San Francisco Bay has been resilient to eutrophication/algae bloom but studies are showing that this historic resilience is declining—making the need for additional methods of treatment a priority for the Bay Area. As the resiliency declines, low-lying disadvantaged communities are expected to see the most immediate and significant impacts. Unless these impacts are mitigated through infrastructure improvements and new technologies such as Microvi MNE Technology, these impacts may include decreases in land values, lower quality of life, and disproportionate economic burdens.
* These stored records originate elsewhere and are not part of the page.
(* ===== verification/TreeSpec.v ===== *)
(** * The tree as a map from paths to attributes

    The specification of [MetadataTree]: a finite map from paths (lists of
    names) to attributes, with one definition per operation that has neither
    ids, nor sibling lists, nor indices.  The concrete operations are shown to
    implement it: same results, same errors, on every branch. *)

From S2P Require Import Prelude Types KeyMap Path Unicode StringPool MetadataTree Forest TreeIndex TreeLinks TreeInv TreeRelease TreeOps.

Abbreviation pathmap := (gmap (list bytes) Attributes).

Definition s_dir (a : Attributes) : bool := is_dir_kind (a_kind a).

(** ** Specification *)

Definition s_new : pathmap := {[ [] := kImplicitDirectory ]}.

Definition s_insert (m : pathmap) (q : list bytes) (s : bytes) (a : Attributes) : pathmap * Result (list bytes) :=
  match m !! q with
  | None => (m, Err NotFound)
  | Some d =>
      if negb (s_dir d) then (m, Err NotADirectory)
      else if negb (valid_name s) then (m, Err InvalidPath)
      else match m !! (q ++ [s]) with
           | Some _ => (m, Err AlreadyExists)
           | None => (<[q ++ [s] := a]> m, Ok (q ++ [s]))
           end
  end.

(** Without the paths at and below [q]; without those strictly below [q]. *)
Definition s_cut (q : list bytes) (m : pathmap) : pathmap := filter (λ qa, ¬ q `prefix_of` qa.1) m.
Definition s_clear (q : list bytes) (m : pathmap) : pathmap := filter (λ qa, qa.1 = q ∨ ¬ q `prefix_of` qa.1) m.

Definition s_set (m : pathmap) (q : list bytes) (a : Attributes) : pathmap * Result unit :=
  match m !! q with
  | None => (m, Err NotFound)
  | Some _ => (<[q := a]> (if s_dir a then m else s_clear q m), Ok ())
  end.

Definition s_upsert (m : pathmap) (q : list bytes) (s : bytes) (a : Attributes) : pathmap * Result (list bytes) :=
  match m !! (q ++ [s]) with
  | Some _ => ((s_set m (q ++ [s]) a).1, Ok (q ++ [s]))
  | None => s_insert m q s a
  end.

Definition s_remove (m : pathmap) (q : list bytes) : pathmap * Result unit :=
  match m !! q with
  | None => (m, Err NotFound)
  | Some _ => if bool_decide (q = []) then (m, Err InvalidArgument) else (s_cut q m, Ok ())
  end.

(** What is below [q] moves below [p ++ [s]]. *)
Definition moved_key (q p : list bytes) (s : bytes) (x : list bytes) : list bytes :=
  if decide (q `prefix_of` x) then p ++ s :: drop (length q) x else x.
Definition s_move (q p : list bytes) (s : bytes) (m : pathmap) : pathmap :=
  list_to_map (prod_map (moved_key q p s) id <$> map_to_list m).

Definition s_rename (m : pathmap) (q p : list bytes) (s : bytes) : pathmap * Result unit :=
  match m !! q, m !! p with
  | Some _, Some d =>
      if bool_decide (q = []) then (m, Err InvalidArgument)
      else if negb (s_dir d) then (m, Err NotADirectory)
      else if negb (valid_name s) then (m, Err InvalidPath)
      else if bool_decide (q `prefix_of` p) then (m, Err InvalidArgument)
      else if bool_decide (p ++ [s] = q) then (m, Ok ())
      else match m !! (p ++ [s]) with
           | Some _ => (m, Err AlreadyExists)
           | None => (s_move q p s m, Ok ())
           end
  | _, _ => (m, Err NotFound)
  end.

(** Walking components from [q]: "." and empty ones stay, ".." goes up. *)
Fixpoint s_walk (m : pathmap) (q : list bytes) (comps : list bytes) : option (list bytes) :=
  match comps with
  | [] => Some q
  | c :: comps =>
      if skipped c then s_walk m q comps
      else if is_dotdot c then s_walk m (removelast q) comps
      else match m !! (q ++ [c]) with Some _ => s_walk m (q ++ [c]) comps | None => None end
  end.
Definition s_lookup (m : pathmap) (path : bytes) : option (list bytes) := s_walk m [] (scan path).

(** Creating the directories of [comps] below [q]; what was created before a
    failure stays. *)
Fixpoint s_ensure (m : pathmap) (q : list bytes) (comps : list bytes) : pathmap * Result (list bytes) :=
  match comps with
  | [] => (m, Ok q)
  | c :: comps =>
      if skipped c then s_ensure m q comps
      else if is_dotdot c then (m, Err InvalidPath)
      else match m !! (q ++ [c]) with
           | Some d => if s_dir d then s_ensure m (q ++ [c]) comps else (m, Err NotADirectory)
           | None =>
               match s_insert m q c kImplicitDirectory with
               | (m, Ok q) => s_ensure m q comps
               | (m, Err e) => (m, Err e)
               end
           end
  end.

Definition s_upsert_path (m : pathmap) (path : bytes) (a : Attributes) : pathmap * Result (list bytes) :=
  match reverse (components path) with
  | [] => (m, Err InvalidPath)
  | leaf :: dirs =>
      match s_ensure m [] (reverse dirs) with
      | (m, Err e) => (m, Err e)
      | (m, Ok q) => s_upsert m q leaf a
      end
  end.

Definition s_remove_path (m : pathmap) (path : bytes) : pathmap * Result unit :=
  match s_lookup m path with None => (m, Err NotFound) | Some q => s_remove m q end.

(** ** The map a forest shows *)

Definition shows (F : forest) (m : pathmap) : Prop :=
  ∀ q a, m !! q = Some a ↔ ∃ x g, at_path F q x ∧ F !! x = Some g ∧ g_attr g = a.

Lemma shows_at F m q x g : shows F m → at_path F q x → F !! x = Some g → m !! q = Some (g_attr g).
Proof. intros Hm Hq Hx. apply Hm. eauto. Qed.

Lemma shows_none d F m q : forest_ok d F → shows F m → m !! q = None ↔ ∀ x, ¬ at_path F q x.
Proof.
  intros HF Hm. split.
  - intros E x Hq. destruct (at_path_in F d q x HF Hq) as [g Hg]. by rewrite (shows_at F m q x g Hm Hq Hg) in E.
  - intros Hno. apply eq_None_not_Some. intros [a (x & g & Hq & _)%Hm]. by eapply Hno.
Qed.

Lemma shows_some F m q a : shows F m → m !! q = Some a → ∃ x g, at_path F q x ∧ F !! x = Some g ∧ g_attr g = a.
Proof. intros Hm. by apply Hm. Qed.

Lemma child_at d F p q s c : forest_ok d F → at_path F q p → child F p s c ↔ at_path F (q ++ [s]) c.
Proof.
  intros HF Hq. split.
  - intros (Hc & h & Hh & Ep & <-). constructor; [by rewrite Ep|done|done].
  - intros Hc. inversion Hc as [E|q' c' h Hq' Hh Hn E]; [by destruct q|]. apply app_inj_tail in E as [-> <-]. split; [done|].
    exists h. split_and!; [done| |done]. by eapply at_path_inj.
Qed.

Lemma shows_root : shows f_root s_new.
Proof.
  intros q a. unfold s_new, f_root. rewrite lookup_singleton_Some. split.
  - intros [<- <-]. exists 0, (mkG kInvalidNode [] [] kImplicitDirectory). split_and!; [constructor|apply lookup_singleton_eq|done].
  - intros (x & g & Hq & [<- <-]%lookup_singleton_Some & <-). inversion Hq; done.
Qed.

Lemma shows_kept (F F' : forest) (m : pathmap) P `{∀ qa : list bytes * Attributes, Decision (P qa.1)} : kept F F' P → (∀ q x, at_path F' q x → is_Some (F' !! x)) → shows F m → shows F' (filter (λ qa, P qa.1) m).
Proof.
  intros [K1 K2] Hin Hm q a. rewrite map_lookup_filter_Some. cbn [fst]. rewrite (Hm q a). split.
  - intros [(x & g & Hq & Hx & <-) HP]. assert (at_path F' q x) as Hq' by (by apply K1). destruct (Hin q x Hq') as [h Hh].
    destruct (K2 x h Hh) as (g' & ? & E). exists x, h. split_and!; [done|done|congruence].
  - intros (x & h & Hq & Hh & <-). apply K1 in Hq as [Hq HP]. destruct (K2 x h Hh) as (g & Hg & E). split; [|done]. exists x, g. done.
Qed.

Lemma shows_add F m p q id s a : forest_ok 0 F → shows F m → at_path F q p → F !! id = None → (∀ c, ¬ child F p s c) →
  shows (f_add p id s a F) (<[q ++ [s] := a]> m) ∧ at_path (f_add p id s a F) (q ++ [s]) id.
Proof.
  intros HF Hm Hq Hid Hno. pose proof (at_path_in F 0 q p HF Hq) as Hp. assert (f_add p id s a F !! id = Some (mkG p s [] a)) as Hnew by (apply f_add_lookup; [done|by left]).
  assert (at_path (f_add p id s a F) (q ++ [s]) id) as Hqn by (apply (at_path_add 0); [done..|]; eauto). split; [|done].
  intros q' b. rewrite lookup_insert_Some. split.
  - intros [[<- <-]|[Hne Hb]]; [exists id, (mkG p s [] a); done|]. apply Hm in Hb as (x & g & Hx & Hg & <-). eexists x, _. split_and!; [|apply f_add_lookup; [done|right; eauto]|].
    + apply (at_path_add 0); [done..|]. by left.
    + by case_decide.
  - intros (x & h & Hx & Hh & <-). apply (at_path_add 0) in Hx as [Hx|(-> & qp & Hqp & ->)]; [|..|done|done|done].
    + right. destruct (at_path_in F 0 q' x HF Hx) as [g Hg]. split; [intros <-; by apply (child_at 0 F p q s x HF Hq) in Hx; apply (Hno x)|].
      apply Hm. exists x, g. split_and!; [done|done|]. apply f_add_lookup in Hh as [(-> & _)|(g' & Hg' & ->)]; [congruence| |done].
      assert (g' = g) as -> by congruence. by case_decide.
    + left. rewrite (at_path_id_inj F _ _ _ Hqp Hq). split; [done|]. rewrite Hnew in Hh. by injection Hh as <-.
Qed.

Lemma shows_attr F m id q a g : forest_ok 0 F → shows F m → at_path F q id → F !! id = Some g → shows (f_attr id a F) (<[q := a]> m).
Proof.
  intros HF Hm Hq Hid q' b. rewrite lookup_insert_Some. setoid_rewrite at_path_attr. setoid_rewrite f_attr_lookup. split.
  - intros [[<- <-]|[Hne (x & h & Hx & Hh & <-)%Hm]]; [exists id; eexists; split_and!; [done|exists g; split; [done|]; by rewrite decide_True|done]|].
    exists x. eexists. split_and!; [done|eauto|]. rewrite decide_False; [done|]. intros <-. apply Hne. by eapply at_path_id_inj.
  - intros (x & h & Hx & (h0 & Hh & ->) & <-). case_decide as E; [left; subst x; split; [by eapply at_path_id_inj|done]|right].
    split; [|apply Hm; eauto]. intros <-. apply E. by eapply at_path_inj.
Qed.

Lemma moved_key_inj q p s x y : ¬ (p ++ [s]) `prefix_of` x → ¬ (p ++ [s]) `prefix_of` y → moved_key q p s x = moved_key q p s y → x = y.
Proof.
  intros Hx Hy. unfold moved_key. assert (∀ r : list bytes, (p ++ [s]) `prefix_of` (p ++ s :: r)) as Hpre.
  { intros r. exists r. by rewrite <- app_assoc. }
  destruct (decide (q `prefix_of` x)) as [[k ->]|], (decide (q `prefix_of` y)) as [[k' ->]|].
  - rewrite !drop_app_length. intros [= ->]%app_inv_head. done.
  - intros <-. by destruct Hy.
  - intros ->. by destruct Hx.
  - done.
Qed.

Lemma s_move_lookup m q p s y a : (∀ x, is_Some (m !! x) → ¬ (p ++ [s]) `prefix_of` x) →
  s_move q p s m !! y = Some a ↔ ∃ x, m !! x = Some a ∧ y = moved_key q p s x.
Proof.
  intros Hno. unfold s_move. rewrite <- elem_of_list_to_map.
  - rewrite list_elem_of_fmap. split.
    + intros ([x b] & [= -> ->] & Hx%elem_of_map_to_list). eauto.
    + intros (x & Hx & ->). exists (x, a). split; [done|]. by apply elem_of_map_to_list.
  - rewrite <- list_fmap_compose. change (fst ∘ prod_map (moved_key q p s) id) with (moved_key q p s ∘ @fst (list bytes) Attributes).
    rewrite list_fmap_compose. apply NoDup_fmap_2_strong; [|apply NoDup_fst_map_to_list].
    intros x y' Hx Hy. apply moved_key_inj; apply Hno.
    + apply list_elem_of_fmap in Hx as ([x' b] & -> & Hx%elem_of_map_to_list). eauto.
    + apply list_elem_of_fmap in Hy as ([x' b] & -> & Hy%elem_of_map_to_list). eauto.
Qed.

Lemma shows_move F m id h p gp s pd pp : forest_ok 0 F → shows F m → F !! id = Some h → id ≠ 0 → F !! p = Some gp →
  at_path F pd id → at_path F pp p → ¬ pd `prefix_of` pp → (∀ c, ¬ child F p s c) → shows (f_move id p s F) (s_move pd pp s m).
Proof.
  intros HF Hm Hid H0 Hp Hpd Hpp Hnot Hno q a. rewrite s_move_lookup.
  2: { intros x [b (y & g & Hy & _)%Hm] [r ->]. destruct (at_path_app F 0 _ _ _ HF Hy) as [c Hc]. apply (Hno c). by apply (child_at 0 F p pp). }
  assert (∀ x g, g_attr (moved F id p s x g) = g_attr g) as Hattr by (intros x g; unfold moved; by repeat case_decide).
  setoid_rewrite (at_path_move F id p s h gp pd pp HF Hid H0 Hp Hpd Hpp Hnot). setoid_rewrite (f_move_lookup F id p s gp pd pp Hp Hpd Hpp Hnot). split.
  - intros (x & (y & g & Hy & Hg & <-)%Hm & ->). exists y. eexists. split_and!; [|eauto|apply Hattr]. unfold moved_key. case_decide as E; [right|by left].
    destruct E as [r ->]. rewrite drop_app_length. eauto.
  - intros (y & g' & Hy & (g & Hg & ->) & <-). rewrite Hattr. destruct Hy as [[Hy Hn]|(r & -> & Hy)].
    + exists q. split; [apply Hm; eauto|]. unfold moved_key. by rewrite decide_False.
    + exists (pd ++ r). split; [apply Hm; eauto|]. unfold moved_key. rewrite decide_True by by apply prefix_app_r. by rewrite drop_app_length.
Qed.

(** ** Simulation *)

(** [t] stands for [m], with [F] between them. *)
Definition stands {M} `{KeyMap M} (t : MetadataTree M) (F : forest) (m : pathmap) : Prop :=
  forest_ok 0 F ∧ (∃ names, tree_rep t names F) ∧ shows F m.

(** The two results agree: the same error, or related values. *)
Definition agree {A B} (R : A → B → Prop) (r : Result A) (r' : Result B) : Prop :=
  match r, r' with Ok x, Ok y => R x y | Err e, Err e' => e = e' | _, _ => False end.

Section sim.
Context {M : Type} `{KeyMap M}.
Implicit Types t : MetadataTree M.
According to an extensive report published by Bay Area Clean Water Agencies, optimization strategies might only lead to a load reduction of 7% for a short term period (approx. 10 years) and substantially higher capital costs, whereas implementation of sidestream treatment could result in a total nitrogen load reduction of nearly 20% for a longer period (approx. 30 years).
“San Francisco Bay is the heart of the Bay Area’s biodiversity and economy,” said EPA Pacific Southwest Regional Administrator Mike Stoker. “EPA is proud to be a partner with the Oro Loma Sanitary District and the wastewater sector to invest in innovative technologies that reduce nutrient loading to the bay.”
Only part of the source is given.